State of the Union: No More Mr. Nice President
Obama needs to go beyond doubling down on his progressive agenda and take a stab at boldly defining the nation's political narrative.
—By David Corn
| Tue Jan. 28, 2014 3:00 AM GMT
A year ago, President Barack Obama delivered two speeches that sent a clear signal: His second term would be much devoted to a progressive agenda.
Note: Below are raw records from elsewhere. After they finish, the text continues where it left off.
(* ===== verification/Steps.v ===== *)
(** * Calls that act on several stores

    A call of the executor reads and writes two databases, asks the source gate and acts
    on the outside world.  [Run] is a call as the code composes it: the steps it made,
    each with what it was and the worlds before and after, the last world and the
    result.  A process can stop after any step; the steps are what it leaves behind. *)

From Stdlib Require Import ZArith.
From stdpp Require Import base list.
From S2P Require Import Prelude.

(** One step: the world before, what was done, the world after. *)
Record Step (W Ev : Type) : Type := MkStep {
  st_before : W;
  st_event : Ev;
  st_after : W
}.
Arguments MkStep {W Ev}.
Arguments st_before {W Ev}.
Arguments st_event {W Ev}.
Arguments st_after {W Ev}.

Definition Run (W Ev E A : Type) : Type := W → list (Step W Ev) * (W * Result E A).

#[global] Instance run_ret W Ev E : MRet (Run W Ev E) := λ A a w, ([], (w, Ok a)).
#[global] Instance run_bind W Ev E : MBind (Run W Ev E) := λ A B f m w,
  match m w with
  | (steps, (w', Ok a)) => let '(steps', last) := f a w' in (steps ++ steps', last)
  | (steps, (w', Err e)) => (steps, (w', Err e))
  end.

Section Run.
Context {W Ev E A : Type}.

Definition run_ok (a : A) : Run W Ev E A := λ w, ([], (w, Ok a)).
Definition run_err (e : E) : Run W Ev E A := λ w, ([], (w, Err e)).
Definition run_lift (r : Result E A) : Run W Ev E A := λ w, ([], (w, r)).

(** A read, and a write of memory that a stop of the process loses. *)
Definition run_read (f : W → Result E A) : Run W Ev E A := λ w, ([], (w, f w)).
Definition run_memory (f : W → W) (a : A) : Run W Ev E A := λ w, ([], (f w, Ok a)).

(** A step. *)
Definition run_step (ev : Ev) (f : W → W * Result E A) : Run W Ev E A := λ w,
  let '(w', r) := f w in ([MkStep w ev w'], (w', r)).

(** [map_err], and the result as a value for a [match]. *)
Definition run_map_err {F} (f : E → F) (m : Run W Ev E A) : Run W Ev F A := λ w,
  let '(steps, (w', r)) := m w in (steps, (w', map_err f r)).
Definition run_result {F} (m : Run W Ev E A) : Run W Ev F (Result E A) := λ w,
  let '(steps, (w', r)) := m w in (steps, (w', Ok r)).
End Run.

Fixpoint run_for_each {W Ev E A} (f : A → Run W Ev E unit) (l : list A) : Run W Ev E unit :=
  match l with
  | [] => run_ok tt
  | x :: r => let? _ := f x in run_for_each f r
  end.
(* ===== verification/Coordinator.v ===== *)
(** * The coordinator

    Model of [DurableCoordinator] of [src/src/executor.rs], which drives an attempt of the
    controller through the executor: one call of [advance_once] executes the phase the
    attempt is in and commits its receipt to the controller, or settles what stands in
    the way. *)

From Stdlib Require Import ZArith Lia Ascii String.
From stdpp Require Import base gmap strings option list_numbers list.
From S2P Require Import Prelude Steps Identifiers States Text Failure Operation Errors Budget Controller.
From S2P Require Import SecurityDb Resources Fences Ordered PhaseJournal SourceDb ExecutorBase Executor.

Local Open Scope Z_scope.
Local Open Scope rust_scope.

Inductive CutoverPreparation : Type :=
| Cutover_Ready (operation : OperationRecord)
| Cutover_Settled (operation : OperationRecord).

(** The fresh tokens one call may use: for the identity of a phase and for a fence. *)
Record FreshTokens : Type := MkFreshTokens {
  ft_identity : Uuid;
  ft_fence : Uuid
}.

Section Coordinator.
Context `{!ExecutorCodecs} {A G : Type} `{!ExternalEffects A, !LiveSourceGate G}.
Context (disk_space_probe : option (ProjectId → Z → Result StoreError DiskAvailabilityObservation)).

Abbreviation CoordinatorRun := (Run (Host A G) Event CoordinatorError) (only parsing).
Abbreviation execute_phase_under_gate := (execute_phase_under_gate disk_space_probe) (only parsing).

(** [?] on the errors of the parts. *)
Definition in_store {B} (m : Run (Host A G) Event StoreError B) : CoordinatorRun B :=
  run_map_err Coordinator_Store m.
Definition in_executor {B} (m : Run (Host A G) Event PhaseExecutionError B) : CoordinatorRun B :=
  run_map_err Coordinator_Executor m.
Definition in_fence {B} (m : Run (Host A G) Event FenceExecutionError B) : CoordinatorRun B :=
  run_map_err Coordinator_Fence m.

Definition require_operation (attempt_id : Uuid) : CoordinatorRun OperationRecord :=
  let? found := in_store (control_read (operation attempt_id)) in
  run_lift (ok_or (Coordinator_Store (OperationNotFound attempt_id)) found).

Definition coordinator_begin_rollback (attempt_id : Uuid) (crash_at : option CoordinatorCrashPoint)
    (now_ms : Z) : CoordinatorRun OperationRecord :=
  let? current := require_operation attempt_id in
  let? _ := in_store (require_recovery (op_project_id current)) in
  let? _ :=
    (if os_phase (op_state current) == Phase_Reconciliation then
       let? receipt := in_executor (reconcile_committed_live_source_mutation_under_gate current now_ms) in
       match receipt with
       | Some receipt =>
           let? _ := in_store (control_step (commit_reconciled_phase_receipt receipt now_ms)) in
           run_ok tt
       | None => run_ok tt
       end
     else run_ok tt) in
  let? validated := in_store (control_read (validate_rollback attempt_id)) in
  let? authorization_digest := in_store (run_lift (executor_authorization_digest validated)) in
  let? _ := in_store (security_step (begin_rollback_takeover (op_attempt_id validated)
                        (op_project_id validated) authorization_digest now_ms)) in
  let? _ := run_lift (coordinator_crash crash_at CoordinatorCrash_AfterSecurityReceipt) in
  let? rollback := in_store (control_step (begin_rollback attempt_id now_ms)) in
  let? _ := run_lift (coordinator_crash crash_at CoordinatorCrash_AfterControllerProjection) in
  run_ok rollback.

Definition settle_non_executable_operation_under_gate (operation : OperationRecord) (now_ms : Z)
    : CoordinatorRun bool :=
  let state := op_state operation in
  if os_result state != Result_Running then
    let? unresolved :=
      (if os_phase state == Phase_Reconciliation then
         let? reconciled := run_result (reconcile_committed_live_source_mutation_under_gate
                                          operation now_ms) in
         match reconciled with
         | Ok _ => run_ok false
         | Err Phase_NeedsReconcile => run_ok true
         | Err error => run_err (Coordinator_Executor error)
         end
       else run_ok false) in
    if unresolved : bool then run_ok true
    else
      let? _ := in_store (cleanup_terminal_resources_under_gate operation now_ms) in
      run_ok true
  else if os_phase state == Phase_Reconciliation then
    let? reconciled := run_result (reconcile_committed_live_source_mutation_under_gate
                                     operation now_ms) in
    match reconciled with
    | Ok (Some receipt) =>
        let? _ := in_store (control_step (commit_reconciled_phase_receipt receipt now_ms)) in
        run_ok true
    | Ok None | Err Phase_NeedsReconcile => run_ok true
    | Err error => run_err (Coordinator_Executor error)
    end
  else
    run_ok ((os_blocking_reason state != Blocking_None)
            && negb (is_retryable_source_block (os_blocking_reason state))).

Definition prepare_cutover_under_gate (token : Uuid) (operation : OperationRecord) (now_ms : Z)
    : CoordinatorRun CutoverPreparation :=
  let attempt_id := op_attempt_id operation in
  let project_id := op_project_id operation in
  let? refreshed := run_result (refresh_stateful_source_before_fence_under_gate operation now_ms) in
  match refreshed with
  | Err (Phase_Source Gate_Unavailable) =>
      let? settled := in_store (control_step (set_stateful_cutover_source_block attempt_id now_ms)) in
      run_ok (Cutover_Settled settled)
  | Err Phase_NeedsReconcile | Err (Phase_Source _) =>
      let? settled := in_store (control_step (Controller.mark_needs_reconcile attempt_id
                        (reconciliation_capsule (os_phase (op_state operation))) now_ms)) in
      run_ok (Cutover_Settled settled)
  | Err error => run_err (Coordinator_Executor error)
  | Ok _ =>
      let? _ := in_store (control_step (clear_stateful_cutover_source_block attempt_id now_ms)) in
      let? _ := in_fence (acquire_write_fence_under_gate token project_id attempt_id None now_ms) in
      let? found := in_store (security_read (fence_acquisition_receipt project_id attempt_id)) in
      let? fence_receipt := run_lift (ok_or (Coordinator_Fence FenceExec_NeedsReconcile) found) in
      let? prepared := in_store (control_step (record_fence_acquisition attempt_id fence_receipt now_ms)) in
      run_ok (Cutover_Ready prepared)
  end.

(** Soaking ends the write fence of the attempt. *)
Definition release_soaked_fence (operation : OperationRecord) (receipt : PhaseReceipt) (now_ms : Z)
    : CoordinatorRun unit :=
  if os_phase (op_state operation) == Phase_Soaking then
    let? active := in_store (security_read (active_fence (op_project_id operation))) in
    match active with
    | Some fence =>
        if fl_attempt_id fence == op_attempt_id operation
        then in_fence (release_write_fence_under_gate (op_project_id operation)
                         (op_attempt_id operation) (pr_receipt_digest receipt) None now_ms)
        else run_err (Coordinator_Fence FenceExec_NeedsReconcile)
    | None => run_ok tt
    end
  else run_ok tt.

(** The receipt of a phase reaches the controller. *)
Definition project_receipt (operation : OperationRecord) (receipt : PhaseReceipt)
    (crash_at : option CoordinatorCrashPoint) (now_ms : Z) : CoordinatorRun OperationRecord :=
  let? _ := release_soaked_fence operation receipt now_ms in
  let? _ := run_lift (coordinator_crash crash_at CoordinatorCrash_AfterSecurityReceipt) in
  let? projected := in_store (control_step (commit_phase_receipt receipt now_ms)) in
  let? _ := run_lift (coordinator_crash crash_at CoordinatorCrash_AfterControllerProjection) in
  let? _ := (if os_result (op_state projected) != Result_Running
             then in_store (cleanup_terminal_resources_under_gate projected now_ms)
             else run_ok tt) in
  run_ok projected.

(** A phase that did not end in a receipt. *)
Definition settle_failed_phase (attempt_id : Uuid) (operation : OperationRecord)
    (error : PhaseExecutionError) (now_ms : Z) : CoordinatorRun OperationRecord :=
  match error with
  | Phase_NeedsReconcile =>
      in_store (control_step (Controller.mark_needs_reconcile attempt_id
                  (reconciliation_capsule (os_phase (op_state operation))) now_ms))
  | Phase_Source Gate_HeadSuperseded =>
      let? superseded := in_store (control_step (supersede_source_attempt (op_attempt_id operation)
                           (source_failure_capsule Gate_HeadSuperseded) now_ms)) in
      let? _ := in_store (cleanup_terminal_resources_under_gate superseded now_ms) in
      run_ok superseded
  | Phase_Source error =>
      in_store (control_step (set_source_block (op_attempt_id operation)
                  (source_blocking_reason error) now_ms))
  | Phase_Store (DiskReservationCapacity _ _) =>
      in_store (control_step (set_disk_block attempt_id now_ms))
  | error => run_err (Coordinator_Executor error)
  end.

Definition execute_and_project (token : Uuid) (attempt_id : Uuid) (operation : OperationRecord)
    (phase_crash_at : option PhaseCrashPoint) (coordinator_crash_at : option CoordinatorCrashPoint)
    (now_ms : Z) : CoordinatorRun OperationRecord :=
  let? executed := run_result (execute_phase_under_gate token operation phase_crash_at now_ms) in
  match executed with
  | Ok receipt => project_receipt operation receipt coordinator_crash_at now_ms
  | Err error => settle_failed_phase attempt_id operation error now_ms
  end.

Definition advance_once (tokens : FreshTokens) (attempt_id : Uuid)
    (phase_crash_at : option PhaseCrashPoint) (coordinator_crash_at : option CoordinatorCrashPoint)
    (now_ms : Z) : CoordinatorRun OperationRecord :=
  let? _ := require_operation attempt_id in
  let? operation := require_operation attempt_id in
  let? _ := in_store (require_recovery (op_project_id operation)) in
  let? settled := settle_non_executable_operation_under_gate operation now_ms in
  if settled : bool then require_operation attempt_id
  else if os_phase (op_state operation) == Phase_CutoverSnapshotting then
    let? preparation := prepare_cutover_under_gate (ft_fence tokens) operation now_ms in
    match preparation with
    | Cutover_Ready prepared =>
        execute_and_project (ft_identity tokens) attempt_id prepared phase_crash_at
          coordinator_crash_at now_ms
    | Cutover_Settled settled => run_ok settled
    end
  else execute_and_project (ft_identity tokens) attempt_id operation phase_crash_at
         coordinator_crash_at now_ms.

Definition fail_before_mutation (attempt_id : Uuid) (failure_capsule : FailureCapsule) (now_ms : Z)
    : CoordinatorRun OperationRecord :=
  let? current := require_operation attempt_id in
  let? _ := in_store (require_recovery (op_project_id current)) in
  let? operation := in_store (control_step (fail_attempt attempt_id failure_capsule now_ms)) in
  let? _ := in_store (cleanup_terminal_resources operation now_ms) in
  run_ok operation.

Definition coordinator_cancel_before_mutation (attempt_id : Uuid) (now_ms : Z)
    : CoordinatorRun OperationRecord :=
  let? current := require_operation attempt_id in
  let? _ := in_store (require_recovery (op_project_id current)) in
  let? operation := in_store (control_step (cancel_before_mutation attempt_id now_ms)) in
  let? _ := in_store (cleanup_terminal_resources operation now_ms) in
  run_ok operation.

Definition retry_disk_reservation (attempt_id : Uuid) (now_ms : Z) : CoordinatorRun OperationRecord :=
  let? current := require_operation attempt_id in
  let? _ := in_store (require_recovery (op_project_id current)) in
  in_store (control_step (clear_disk_block attempt_id now_ms)).
End Coordinator.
In his second inaugural speech, he reaffirmed the progressive tradition of the nation, celebrating the value of "collective action," defending the social safety net, and challenging the tea party's core message. (Government programs, he said, "do not make us a nation of takers; they free us to take the risks that make this country great.") The policy matters he raised were left-of-center priorities: protecting Medicaid, Medicare, and Social Security, addressing climate change, ensuring equal pay for women, promoting marriage equality, ending the wars he inherited, securing immigration reform, opposing restrictive voter identification programs, and building infrastructure. Three weeks later, in a State of the Union address, Obama reiterated that he would pursue a distinctly progressive to-do list that included universal preschool, boosting the minimum wage, and passing gun safety legislation in the wake of the horrific massacre at Sandy Hook Elementary School.
Yet the fifth year of his presidency turned out not to be a grand time of progressive achievement, and in the State of the Union speech he will deliver Tuesday night, Obama faces a challenge: how to advance this progressive agenda in a way that it doesn't seem doomed.